Task directions: From the first line to the last, reproduce the data exactly.

Material for the task:
(** [None] is the nil switch that a table of bans that is not JSON gives.  The node information
    is nil until it is set; the zero one stands for it. *)
Definition NewSwitch (maxNumPeers : Z) (b : book) (d : gmap gostring bytes) : option Switch :=
  let sw bans := mkSwitch maxNumPeers false ∅ [] ∅ ∅ ∅ (mkNodeInfo [] [] [] [] [] [] []) b bans d in
  match d !! bannedPeerKey with
  | None => Some (sw ∅)
  | Some datajson =>
      match json_Unmarshal datajson with Ok bans => Some (sw bans) | Err _ => None end
  end.

(** *** Reactors *)
(** The loop over a reactor's channels; [None] is the panic of a channel already taken. *)
Fixpoint add_channels (r : reactor) (l : list ChannelDescriptor) (sw : Switch) : option Switch :=
  match l with
  | [] => Some sw
  | chDesc :: l =>
      match reactorsByCh sw !! ID chDesc with
      | Some _ => go_panic
      | None => add_channels r l (set_reactors (reactors sw) (chDescs sw ++ [chDesc])
                                    (<[ID chDesc := r]> (reactorsByCh sw)) sw)
      end
  end.

Definition AddReactor (name : gostring) (r : reactor) (sw : Switch) : option Switch :=
  sw ← add_channels r (GetChannels r) sw;
  Some (set_reactors (<[name := r]> (reactors sw)) (chDescs sw) (reactorsByCh sw) sw).

Definition Reactor_ (name : gostring) (sw : Switch) : option reactor := reactors sw !! name.

Definition SetNodeInfo (i : NodeInfo) (sw : Switch) : Switch := set_nodeInfo i sw.

(** The reactor that gets the messages of a channel ([createMConnection]); [None]: a panic. *)
Definition onReceive (chID : Z) (sw : Switch) : option reactor := reactorsByCh sw !! chID.

(** *** Bans *)
Definition store_bans (sw : Switch) : option error * Switch :=
  match json_Marshal (bannedPeer sw) with
  | Err err => (Some err, sw)
  | Ok datajson => (None, set_bans (bannedPeer sw) (<[bannedPeerKey := datajson]> (db sw)) sw)
  end.

Definition AddBannedPeer (now : Z) (peer : Peer) (sw : Switch) : option error * Switch :=
  let key := Peer_RemoteAddrHost peer in
  store_bans (set_bans (<[key := now + defaultBanDuration]> (bannedPeer sw)) (db sw) sw).

Definition delBannedPeer (addr : gostring) (sw : Switch) : option error * Switch :=
  store_bans (set_bans (delete addr (bannedPeer sw)) (db sw) sw).

Definition checkBannedPeer (now : Z) (peer : gostring) (sw : Switch) : option error * Switch :=
  match bannedPeer sw !! peer with
  | Some banEnd =>
      if now <? banEnd then (Some ErrConnectBannedPeer, sw)
      else (None, (delBannedPeer peer sw).2)
  | None => (None, sw)
  end.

Answer to this exercise:
(** [None] is the nil switch that a table of bans that is not JSON gives.  The node information
    is nil until it is set; the zero one stands for it. *)
Definition NewSwitch (maxNumPeers : Z) (b : book) (d : gmap gostring bytes) : option Switch :=
  let sw bans := mkSwitch maxNumPeers false ∅ [] ∅ ∅ ∅ (mkNodeInfo [] [] [] [] [] [] []) b bans d in
  match d !! bannedPeerKey with
  | None => Some (sw ∅)
  | Some datajson =>
      match json_Unmarshal datajson with Ok bans => Some (sw bans) | Err _ => None end
  end.

(** *** Reactors *)
(** The loop over a reactor's channels; [None] is the panic of a channel already taken. *)
Fixpoint add_channels (r : reactor) (l : list ChannelDescriptor) (sw : Switch) : option Switch :=
  match l with
  | [] => Some sw
  | chDesc :: l =>
      match reactorsByCh sw !! ID chDesc with
      | Some _ => go_panic
      | None => add_channels r l (set_reactors (reactors sw) (chDescs sw ++ [chDesc])
                                    (<[ID chDesc := r]> (reactorsByCh sw)) sw)
      end
  end.

Definition AddReactor (name : gostring) (r : reactor) (sw : Switch) : option Switch :=
  sw ← add_channels r (GetChannels r) sw;
  Some (set_reactors (<[name := r]> (reactors sw)) (chDescs sw) (reactorsByCh sw) sw).

Definition Reactor_ (name : gostring) (sw : Switch) : option reactor := reactors sw !! name.

Definition SetNodeInfo (i : NodeInfo) (sw : Switch) : Switch := set_nodeInfo i sw.

(** The reactor that gets the messages of a channel ([createMConnection]); [None]: a panic. *)
Definition onReceive (chID : Z) (sw : Switch) : option reactor := reactorsByCh sw !! chID.

(** *** Bans *)
Definition store_bans (sw : Switch) : option error * Switch :=
  match json_Marshal (bannedPeer sw) with
  | Err err => (Some err, sw)
  | Ok datajson => (None, set_bans (bannedPeer sw) (<[bannedPeerKey := datajson]> (db sw)) sw)
  end.

Definition AddBannedPeer (now : Z) (peer : Peer) (sw : Switch) : option error * Switch :=
  let key := Peer_RemoteAddrHost peer in
  store_bans (set_bans (<[key := now + defaultBanDuration]> (bannedPeer sw)) (db sw) sw).

Definition delBannedPeer (addr : gostring) (sw : Switch) : option error * Switch :=
  store_bans (set_bans (delete addr (bannedPeer sw)) (db sw) sw).

Definition checkBannedPeer (now : Z) (peer : gostring) (sw : Switch) : option error * Switch :=
  match bannedPeer sw !! peer with
  | Some banEnd =>
      if now <? banEnd then (Some ErrConnectBannedPeer, sw)
      else (None, (delBannedPeer peer sw).2)
  | None => (None, sw)
  end.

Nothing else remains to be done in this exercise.